(WORK ITEM): When you find the line with "with_same. rewrite <- (with_same y) at 1." among the records below, reproduce it and each line after it exactly, ending with the line with "intros Hi Et. assert".

(PROVIDED RECORDS):
>>>

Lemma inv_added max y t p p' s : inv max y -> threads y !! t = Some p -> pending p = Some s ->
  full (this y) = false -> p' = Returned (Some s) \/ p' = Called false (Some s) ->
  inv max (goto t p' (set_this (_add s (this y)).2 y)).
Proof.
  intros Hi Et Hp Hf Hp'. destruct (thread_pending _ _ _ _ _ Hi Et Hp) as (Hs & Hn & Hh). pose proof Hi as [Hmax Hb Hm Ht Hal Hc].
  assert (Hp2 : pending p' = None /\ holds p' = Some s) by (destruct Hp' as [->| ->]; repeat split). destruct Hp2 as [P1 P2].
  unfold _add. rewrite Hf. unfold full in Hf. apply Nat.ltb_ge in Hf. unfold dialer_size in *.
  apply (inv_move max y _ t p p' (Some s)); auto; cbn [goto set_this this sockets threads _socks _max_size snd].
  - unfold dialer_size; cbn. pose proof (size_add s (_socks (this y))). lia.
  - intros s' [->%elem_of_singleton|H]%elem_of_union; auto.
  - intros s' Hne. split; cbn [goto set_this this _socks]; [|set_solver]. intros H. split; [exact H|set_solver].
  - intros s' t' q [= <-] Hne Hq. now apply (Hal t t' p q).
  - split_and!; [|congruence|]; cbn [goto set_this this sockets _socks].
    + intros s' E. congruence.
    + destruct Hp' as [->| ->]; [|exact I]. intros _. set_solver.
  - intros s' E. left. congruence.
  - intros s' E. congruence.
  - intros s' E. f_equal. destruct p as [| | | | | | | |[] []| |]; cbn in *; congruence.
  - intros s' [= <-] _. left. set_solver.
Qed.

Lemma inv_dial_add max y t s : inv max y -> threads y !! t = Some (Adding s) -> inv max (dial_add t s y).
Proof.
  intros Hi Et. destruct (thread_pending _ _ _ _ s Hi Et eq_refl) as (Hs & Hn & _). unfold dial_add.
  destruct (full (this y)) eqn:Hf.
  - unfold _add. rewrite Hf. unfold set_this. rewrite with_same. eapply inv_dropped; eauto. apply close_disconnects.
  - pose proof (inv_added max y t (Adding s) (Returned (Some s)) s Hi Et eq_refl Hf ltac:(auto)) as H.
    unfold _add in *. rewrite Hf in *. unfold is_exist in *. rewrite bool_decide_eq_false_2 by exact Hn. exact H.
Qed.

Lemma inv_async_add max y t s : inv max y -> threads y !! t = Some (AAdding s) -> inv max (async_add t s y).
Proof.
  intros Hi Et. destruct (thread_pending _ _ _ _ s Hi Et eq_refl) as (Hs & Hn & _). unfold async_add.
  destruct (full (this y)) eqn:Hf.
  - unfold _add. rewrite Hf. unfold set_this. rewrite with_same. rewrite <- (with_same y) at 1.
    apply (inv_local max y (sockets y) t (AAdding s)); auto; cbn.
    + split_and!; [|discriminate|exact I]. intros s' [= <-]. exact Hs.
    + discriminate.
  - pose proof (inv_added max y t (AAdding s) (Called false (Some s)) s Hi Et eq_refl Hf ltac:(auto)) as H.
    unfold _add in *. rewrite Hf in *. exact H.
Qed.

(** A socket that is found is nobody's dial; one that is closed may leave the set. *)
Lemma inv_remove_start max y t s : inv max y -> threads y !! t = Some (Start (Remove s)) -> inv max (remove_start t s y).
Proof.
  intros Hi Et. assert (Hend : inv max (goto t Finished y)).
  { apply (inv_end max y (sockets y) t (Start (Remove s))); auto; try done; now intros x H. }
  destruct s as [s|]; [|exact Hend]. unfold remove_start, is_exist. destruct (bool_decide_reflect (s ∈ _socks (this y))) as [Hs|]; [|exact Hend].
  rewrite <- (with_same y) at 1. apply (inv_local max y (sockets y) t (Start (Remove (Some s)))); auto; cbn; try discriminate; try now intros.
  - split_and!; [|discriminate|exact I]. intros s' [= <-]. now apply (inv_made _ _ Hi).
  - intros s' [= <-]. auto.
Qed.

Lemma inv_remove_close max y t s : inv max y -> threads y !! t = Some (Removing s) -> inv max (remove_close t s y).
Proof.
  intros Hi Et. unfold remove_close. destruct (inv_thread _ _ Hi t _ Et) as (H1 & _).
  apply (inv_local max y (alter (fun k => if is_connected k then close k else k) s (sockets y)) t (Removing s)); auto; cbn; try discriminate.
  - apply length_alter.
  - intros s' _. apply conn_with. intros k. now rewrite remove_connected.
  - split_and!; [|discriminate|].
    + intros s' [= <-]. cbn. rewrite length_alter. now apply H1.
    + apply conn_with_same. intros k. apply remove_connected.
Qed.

<<<
>>>

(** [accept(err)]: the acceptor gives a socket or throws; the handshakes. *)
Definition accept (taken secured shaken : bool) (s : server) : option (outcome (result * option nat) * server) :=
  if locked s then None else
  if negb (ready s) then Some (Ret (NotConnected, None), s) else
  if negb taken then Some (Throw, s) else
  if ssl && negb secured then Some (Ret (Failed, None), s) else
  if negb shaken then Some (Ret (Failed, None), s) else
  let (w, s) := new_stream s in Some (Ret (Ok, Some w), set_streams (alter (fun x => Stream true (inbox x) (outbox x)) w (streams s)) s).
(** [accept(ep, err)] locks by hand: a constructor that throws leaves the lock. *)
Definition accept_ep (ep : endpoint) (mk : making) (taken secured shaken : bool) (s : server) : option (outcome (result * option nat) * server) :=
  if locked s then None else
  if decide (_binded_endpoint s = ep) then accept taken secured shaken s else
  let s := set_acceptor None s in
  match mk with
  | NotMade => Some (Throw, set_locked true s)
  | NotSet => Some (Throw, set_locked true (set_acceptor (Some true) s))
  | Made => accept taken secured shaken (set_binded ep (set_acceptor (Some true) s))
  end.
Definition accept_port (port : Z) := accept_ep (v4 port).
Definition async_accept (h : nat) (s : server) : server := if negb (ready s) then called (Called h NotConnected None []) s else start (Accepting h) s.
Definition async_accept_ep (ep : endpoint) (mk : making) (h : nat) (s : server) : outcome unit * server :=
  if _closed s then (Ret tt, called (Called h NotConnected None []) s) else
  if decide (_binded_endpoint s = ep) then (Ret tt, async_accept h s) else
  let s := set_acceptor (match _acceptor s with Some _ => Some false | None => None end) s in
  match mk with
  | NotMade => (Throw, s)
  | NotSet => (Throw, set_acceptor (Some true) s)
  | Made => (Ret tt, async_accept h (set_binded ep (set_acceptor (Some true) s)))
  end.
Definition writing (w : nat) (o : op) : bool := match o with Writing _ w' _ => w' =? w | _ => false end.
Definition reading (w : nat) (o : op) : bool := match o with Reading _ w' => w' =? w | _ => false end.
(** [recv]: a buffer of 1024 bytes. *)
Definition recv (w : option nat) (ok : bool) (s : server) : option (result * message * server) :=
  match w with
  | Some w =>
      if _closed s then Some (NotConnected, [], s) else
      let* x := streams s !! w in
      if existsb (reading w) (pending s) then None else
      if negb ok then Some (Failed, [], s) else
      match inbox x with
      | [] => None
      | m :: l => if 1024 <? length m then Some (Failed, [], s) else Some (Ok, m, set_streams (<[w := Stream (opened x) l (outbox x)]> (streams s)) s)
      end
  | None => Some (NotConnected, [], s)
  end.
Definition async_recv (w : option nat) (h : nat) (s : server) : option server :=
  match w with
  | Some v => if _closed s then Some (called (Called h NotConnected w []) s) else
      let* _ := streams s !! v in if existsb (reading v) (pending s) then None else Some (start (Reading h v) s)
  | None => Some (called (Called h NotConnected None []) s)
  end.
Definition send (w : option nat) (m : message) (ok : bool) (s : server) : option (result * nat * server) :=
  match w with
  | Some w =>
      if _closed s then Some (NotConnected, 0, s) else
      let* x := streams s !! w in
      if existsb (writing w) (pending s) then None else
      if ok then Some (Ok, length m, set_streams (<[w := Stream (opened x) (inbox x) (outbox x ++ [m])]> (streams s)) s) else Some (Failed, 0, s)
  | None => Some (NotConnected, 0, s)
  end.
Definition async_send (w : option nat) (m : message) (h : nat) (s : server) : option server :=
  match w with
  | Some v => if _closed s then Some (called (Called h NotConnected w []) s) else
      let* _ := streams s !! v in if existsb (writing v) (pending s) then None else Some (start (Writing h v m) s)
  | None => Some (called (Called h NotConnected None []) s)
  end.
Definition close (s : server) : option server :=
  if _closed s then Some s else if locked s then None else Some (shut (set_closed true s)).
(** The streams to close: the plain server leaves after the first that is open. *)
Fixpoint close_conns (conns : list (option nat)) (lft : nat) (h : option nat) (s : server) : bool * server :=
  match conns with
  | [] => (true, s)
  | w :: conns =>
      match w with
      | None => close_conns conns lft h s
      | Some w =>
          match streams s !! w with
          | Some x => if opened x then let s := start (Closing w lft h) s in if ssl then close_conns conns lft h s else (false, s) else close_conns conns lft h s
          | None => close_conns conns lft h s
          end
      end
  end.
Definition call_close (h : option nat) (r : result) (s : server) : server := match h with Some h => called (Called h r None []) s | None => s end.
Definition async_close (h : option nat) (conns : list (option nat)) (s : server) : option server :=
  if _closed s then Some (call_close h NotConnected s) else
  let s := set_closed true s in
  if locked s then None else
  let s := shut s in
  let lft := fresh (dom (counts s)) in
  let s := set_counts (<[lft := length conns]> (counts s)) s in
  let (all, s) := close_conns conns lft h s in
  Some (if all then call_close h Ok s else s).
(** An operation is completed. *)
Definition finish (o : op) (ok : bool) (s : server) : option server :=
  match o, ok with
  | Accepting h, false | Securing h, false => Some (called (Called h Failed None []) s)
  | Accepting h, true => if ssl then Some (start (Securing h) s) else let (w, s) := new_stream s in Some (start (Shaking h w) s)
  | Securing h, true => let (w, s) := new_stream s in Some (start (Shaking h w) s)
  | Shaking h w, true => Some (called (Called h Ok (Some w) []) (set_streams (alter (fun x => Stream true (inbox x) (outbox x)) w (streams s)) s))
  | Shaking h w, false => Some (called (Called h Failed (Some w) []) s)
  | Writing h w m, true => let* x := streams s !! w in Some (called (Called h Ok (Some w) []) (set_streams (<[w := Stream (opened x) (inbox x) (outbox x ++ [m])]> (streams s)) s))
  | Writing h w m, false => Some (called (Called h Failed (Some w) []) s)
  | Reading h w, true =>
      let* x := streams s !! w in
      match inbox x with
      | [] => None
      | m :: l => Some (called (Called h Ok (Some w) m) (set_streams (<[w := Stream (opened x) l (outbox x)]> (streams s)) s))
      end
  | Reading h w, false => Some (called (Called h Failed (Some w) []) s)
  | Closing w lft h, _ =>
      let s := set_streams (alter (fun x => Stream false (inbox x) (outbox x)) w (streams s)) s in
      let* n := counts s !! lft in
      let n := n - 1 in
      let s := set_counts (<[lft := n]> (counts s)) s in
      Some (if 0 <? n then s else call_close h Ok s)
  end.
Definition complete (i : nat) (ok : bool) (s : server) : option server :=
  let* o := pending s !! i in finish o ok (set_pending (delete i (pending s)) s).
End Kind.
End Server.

<<<

(TASK RESULT):
  - unfold _add. rewrite Hf. unfold set_this. rewrite with_same. rewrite <- (with_same y) at 1.
    apply (inv_local max y (sockets y) t (AAdding s)); auto; cbn.
    + split_and!; [|discriminate|exact I]. intros s' [= <-]. exact Hs.
    + discriminate.
  - pose proof (inv_added max y t (AAdding s) (Called false (Some s)) s Hi Et eq_refl Hf ltac:(auto)) as H.
    unfold _add in *. rewrite Hf in *. exact H.
Qed.

(** A socket that is found is nobody's dial; one that is closed may leave the set. *)
Lemma inv_remove_start max y t s : inv max y -> threads y !! t = Some (Start (Remove s)) -> inv max (remove_start t s y).
Proof.
  intros Hi Et. assert (Hend : inv max (goto t Finished y)).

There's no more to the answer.